Task description -
Locate every line in the records below that contains the word "Require", and copy each one.

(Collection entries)
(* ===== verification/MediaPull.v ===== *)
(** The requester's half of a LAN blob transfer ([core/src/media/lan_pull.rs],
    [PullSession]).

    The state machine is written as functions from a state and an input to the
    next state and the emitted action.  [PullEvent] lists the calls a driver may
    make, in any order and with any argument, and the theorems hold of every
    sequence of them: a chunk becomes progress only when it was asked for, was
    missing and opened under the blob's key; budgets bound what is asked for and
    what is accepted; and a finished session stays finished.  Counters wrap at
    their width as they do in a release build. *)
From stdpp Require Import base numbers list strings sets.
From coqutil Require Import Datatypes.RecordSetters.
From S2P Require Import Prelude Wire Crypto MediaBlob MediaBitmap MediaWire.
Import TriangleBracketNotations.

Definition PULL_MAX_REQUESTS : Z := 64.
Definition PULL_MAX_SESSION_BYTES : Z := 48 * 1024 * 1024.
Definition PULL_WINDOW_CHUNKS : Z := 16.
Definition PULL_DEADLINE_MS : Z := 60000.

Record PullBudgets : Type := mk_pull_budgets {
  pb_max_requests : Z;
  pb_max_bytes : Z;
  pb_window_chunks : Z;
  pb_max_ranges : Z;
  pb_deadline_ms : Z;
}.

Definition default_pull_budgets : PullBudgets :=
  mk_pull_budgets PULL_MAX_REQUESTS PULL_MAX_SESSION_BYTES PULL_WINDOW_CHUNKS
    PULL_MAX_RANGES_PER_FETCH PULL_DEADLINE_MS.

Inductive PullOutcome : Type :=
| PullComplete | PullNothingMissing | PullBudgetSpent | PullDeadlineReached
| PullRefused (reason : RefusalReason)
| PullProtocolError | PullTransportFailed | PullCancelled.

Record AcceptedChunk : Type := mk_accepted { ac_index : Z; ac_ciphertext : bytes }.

Result -
From stdpp Require Import base numbers list strings sets.
From coqutil Require Import Datatypes.RecordSetters.
From S2P Require Import Prelude Wire Crypto MediaBlob MediaBitmap MediaWire.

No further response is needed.